EXERCISE MATERIAL: Begin

Fixpoint verify_rows (previous : string) (count : Z) (rows : list (AuditEvent * ChainColumns))
    : ChainReport :=
  match rows with
  | [] => ChainValid count previous
  | (r, c) :: rows' =>
      let recomputed := event_hash (stored_fingerprint r) in
      if negb (bool_decide (recomputed = cc_event_hash c))
         || negb (bool_decide (previous = cc_prev_event_hash c))
      then ChainBroken (cc_chain_index c) previous (cc_prev_event_hash c)
      else verify_rows (chain_hash previous recomputed) (count + 1) rows'
  end.

(** [verify_tenant_chain] *)
Definition verify_tenant_chain (tenant_id : uuid) (s : AuditState) : ChainReport :=
  verify_rows GENESIS_HASH 0 (chain_rows tenant_id (au_events s)).

(** ** Manifests *)
Definition manifest_document (tenant_id : uuid) (index first last count : Z) (head : string)
    (created_at : instant) : jobject :=
  <["tenant_id" := JStr (uuid_text tenant_id)]>
  (<["manifest_index" := JNum index]>
  (<["first_chain_index" := JNum first]>
  (<["last_chain_index" := JNum last]>
  (<["event_count" := JNum count]>
  (<["chain_head" := JStr head]>
  {["created_at" := JStr (isoformat created_at)]}))))).

Definition sign_manifest (document : jobject) (signing_key : string) : string :=
  hmac_hex signing_key (dumps (JObj document)).

Definition verify_manifest_signature (document : jobject) (signature signing_key : string) : bool :=
  bool_decide (sign_manifest document signing_key = signature).

Definition max_of (l : list Z) : Z := foldr Z.max 0 l.

Definition tenant_manifests (tenant_id : uuid) (s : AuditState) : list AuditManifest :=
  filter (λ m, am_tenant_id m = tenant_id) (au_manifests s).

Definition segment_head (rows : list (AuditEvent * ChainColumns)) (start : string) : string :=
  foldl (λ h row, chain_hash h (cc_event_hash row.2)) start rows.

(** The not yet archived rows of the tenant. *)
Definition unarchived (tenant_id : uuid) (s : AuditState) : list (AuditEvent * ChainColumns) :=
  filter (λ rc, max_of (am_last_chain_index <$> tenant_manifests tenant_id s)
                < cc_chain_index rc.2) (chain_rows tenant_id (au_events s)).

(** The body of [build_and_archive]; [worm_put] says whether the archive accepts
    the object.  The archive is outside the database. *)
Definition build_manifest (worm_put : bool) (signing_key bucket : string) (created_at : instant)
    (tenant_id : uuid) : AUD (option AuditManifest) :=
  rows ← gets (unarchived tenant_id);
  match rows, last rows with
  | first :: _, Some final =>
      let head := segment_head rows (cc_prev_event_hash first.2) in
      index ← gets (λ s, max_of (am_manifest_index <$> tenant_manifests tenant_id s) + 1);
      let document := manifest_document tenant_id index (cc_chain_index first.2)
                        (cc_chain_index final.2) (Z.of_nat (length rows)) head created_at in
      let signature := sign_manifest document signing_key in
      let key := uuid_text tenant_id +:+ "/manifest-" +:+ zpad 12 index +:+ ".json" in
      _ ← (if worm_put then
             modify (λ s, set_au_worm (au_worm s ++
               [(bucket +:+ "/" +:+ key, JObj (<["signature" := JStr signature]> document))]) s)
           else raise AWorm);
      let m := {| am_tenant_id := tenant_id; am_manifest_index := index;
                  am_first_chain_index := cc_chain_index first.2;
                  am_last_chain_index := cc_chain_index final.2;
                  am_event_count := Z.of_nat (length rows); am_chain_head_hash := head;
                  am_signature := signature;
                  am_worm_location := "s3://" +:+ bucket +:+ "/" +:+ key;
                  am_created_at := created_at |} in
      _ ← modify (λ s, set_au_manifests (au_manifests s ++ [m]) s);
      mret (Some m)
  | _, _ => mret None
  end.

(** A rolled back manifest row leaves its archived object behind. *)
Definition build_and_archive (fault : txn_fault) (worm_put : bool) (signing_key bucket : string)
    (created_at : instant) (tenant_id : uuid) : AUD (option AuditManifest) := λ s,
  let '(r, s') := build_manifest worm_put signing_key bucket created_at tenant_id s in
  match r, fault with
  | Ok m, NoFault => (Ok m, s')
  | Ok _, LostBeforeCommit => (Raise ASql, set_au_worm (au_worm s') s)
  | Ok _, LostAfterCommit => (Raise ASql, s')
  | Raise e, _ => (Raise e, set_au_worm (au_worm s') s)
  end.

Definition stored_document (m : AuditManifest) : jobject :=
  manifest_document (am_tenant_id m) (am_manifest_index m) (am_first_chain_index m)
    (am_last_chain_index m) (am_event_count m) (am_chain_head_hash m) (am_created_at m).

Record EvidenceReport := {
  er_chain : ChainReport;
  er_manifests : Z;
  er_signatures_valid : bool;
  er_tamper_detected : bool;
}.

(** [verify_tenant_evidence] *)
Definition verify_tenant_evidence (signing_key : string) (tenant_id : uuid) (s : AuditState)
    : EvidenceReport :=
  let chain := verify_tenant_chain tenant_id s in
  let manifests := sort_on am_manifest_index (tenant_manifests tenant_id s) in
  let valid := forallb (λ m, verify_manifest_signature (stored_document m) (am_signature m) signing_key)
                 manifests in
  {| er_chain := chain; er_manifests := Z.of_nat (length manifests); er_signatures_valid := valid;
     er_tamper_detected :=
       negb (match chain with ChainValid _ _ => true | ChainBroken _ _ _ => false end) || negb valid |}.
End Chain.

EXERCISE MATERIAL: End

Working through the records above, copy each one exactly.

Fixpoint verify_rows (previous : string) (count : Z) (rows : list (AuditEvent * ChainColumns))
    : ChainReport :=
  match rows with
  | [] => ChainValid count previous
  | (r, c) :: rows' =>
      let recomputed := event_hash (stored_fingerprint r) in
      if negb (bool_decide (recomputed = cc_event_hash c))
         || negb (bool_decide (previous = cc_prev_event_hash c))
      then ChainBroken (cc_chain_index c) previous (cc_prev_event_hash c)
      else verify_rows (chain_hash previous recomputed) (count + 1) rows'
  end.

(** [verify_tenant_chain] *)
Definition verify_tenant_chain (tenant_id : uuid) (s : AuditState) : ChainReport :=
  verify_rows GENESIS_HASH 0 (chain_rows tenant_id (au_events s)).

(** ** Manifests *)
Definition manifest_document (tenant_id : uuid) (index first last count : Z) (head : string)
    (created_at : instant) : jobject :=
  <["tenant_id" := JStr (uuid_text tenant_id)]>
  (<["manifest_index" := JNum index]>
  (<["first_chain_index" := JNum first]>
  (<["last_chain_index" := JNum last]>
  (<["event_count" := JNum count]>
  (<["chain_head" := JStr head]>
  {["created_at" := JStr (isoformat created_at)]}))))).

Definition sign_manifest (document : jobject) (signing_key : string) : string :=
  hmac_hex signing_key (dumps (JObj document)).

Definition verify_manifest_signature (document : jobject) (signature signing_key : string) : bool :=
  bool_decide (sign_manifest document signing_key = signature).

Definition max_of (l : list Z) : Z := foldr Z.max 0 l.

Definition tenant_manifests (tenant_id : uuid) (s : AuditState) : list AuditManifest :=
  filter (λ m, am_tenant_id m = tenant_id) (au_manifests s).

Definition segment_head (rows : list (AuditEvent * ChainColumns)) (start : string) : string :=
  foldl (λ h row, chain_hash h (cc_event_hash row.2)) start rows.

(** The not yet archived rows of the tenant. *)
Definition unarchived (tenant_id : uuid) (s : AuditState) : list (AuditEvent * ChainColumns) :=
  filter (λ rc, max_of (am_last_chain_index <$> tenant_manifests tenant_id s)
                < cc_chain_index rc.2) (chain_rows tenant_id (au_events s)).

(** The body of [build_and_archive]; [worm_put] says whether the archive accepts
    the object.  The archive is outside the database. *)
Definition build_manifest (worm_put : bool) (signing_key bucket : string) (created_at : instant)
    (tenant_id : uuid) : AUD (option AuditManifest) :=
  rows ← gets (unarchived tenant_id);
  match rows, last rows with
  | first :: _, Some final =>
      let head := segment_head rows (cc_prev_event_hash first.2) in
      index ← gets (λ s, max_of (am_manifest_index <$> tenant_manifests tenant_id s) + 1);
      let document := manifest_document tenant_id index (cc_chain_index first.2)
                        (cc_chain_index final.2) (Z.of_nat (length rows)) head created_at in
      let signature := sign_manifest document signing_key in
      let key := uuid_text tenant_id +:+ "/manifest-" +:+ zpad 12 index +:+ ".json" in
      _ ← (if worm_put then
             modify (λ s, set_au_worm (au_worm s ++
               [(bucket +:+ "/" +:+ key, JObj (<["signature" := JStr signature]> document))]) s)
           else raise AWorm);
      let m := {| am_tenant_id := tenant_id; am_manifest_index := index;
                  am_first_chain_index := cc_chain_index first.2;
                  am_last_chain_index := cc_chain_index final.2;
                  am_event_count := Z.of_nat (length rows); am_chain_head_hash := head;
                  am_signature := signature;
                  am_worm_location := "s3://" +:+ bucket +:+ "/" +:+ key;
                  am_created_at := created_at |} in
      _ ← modify (λ s, set_au_manifests (au_manifests s ++ [m]) s);
      mret (Some m)
  | _, _ => mret None
  end.

(** A rolled back manifest row leaves its archived object behind. *)
Definition build_and_archive (fault : txn_fault) (worm_put : bool) (signing_key bucket : string)
    (created_at : instant) (tenant_id : uuid) : AUD (option AuditManifest) := λ s,
  let '(r, s') := build_manifest worm_put signing_key bucket created_at tenant_id s in
  match r, fault with
  | Ok m, NoFault => (Ok m, s')
  | Ok _, LostBeforeCommit => (Raise ASql, set_au_worm (au_worm s') s)
  | Ok _, LostAfterCommit => (Raise ASql, s')
  | Raise e, _ => (Raise e, set_au_worm (au_worm s') s)
  end.

Definition stored_document (m : AuditManifest) : jobject :=
  manifest_document (am_tenant_id m) (am_manifest_index m) (am_first_chain_index m)
    (am_last_chain_index m) (am_event_count m) (am_chain_head_hash m) (am_created_at m).

Record EvidenceReport := {
  er_chain : ChainReport;
  er_manifests : Z;
  er_signatures_valid : bool;
  er_tamper_detected : bool;
}.

(** [verify_tenant_evidence] *)
Definition verify_tenant_evidence (signing_key : string) (tenant_id : uuid) (s : AuditState)
    : EvidenceReport :=
  let chain := verify_tenant_chain tenant_id s in
  let manifests := sort_on am_manifest_index (tenant_manifests tenant_id s) in
  let valid := forallb (λ m, verify_manifest_signature (stored_document m) (am_signature m) signing_key)
                 manifests in
  {| er_chain := chain; er_manifests := Z.of_nat (length manifests); er_signatures_valid := valid;
     er_tamper_detected :=
       negb (match chain with ChainValid _ _ => true | ChainBroken _ _ _ => false end) || negb valid |}.
End Chain.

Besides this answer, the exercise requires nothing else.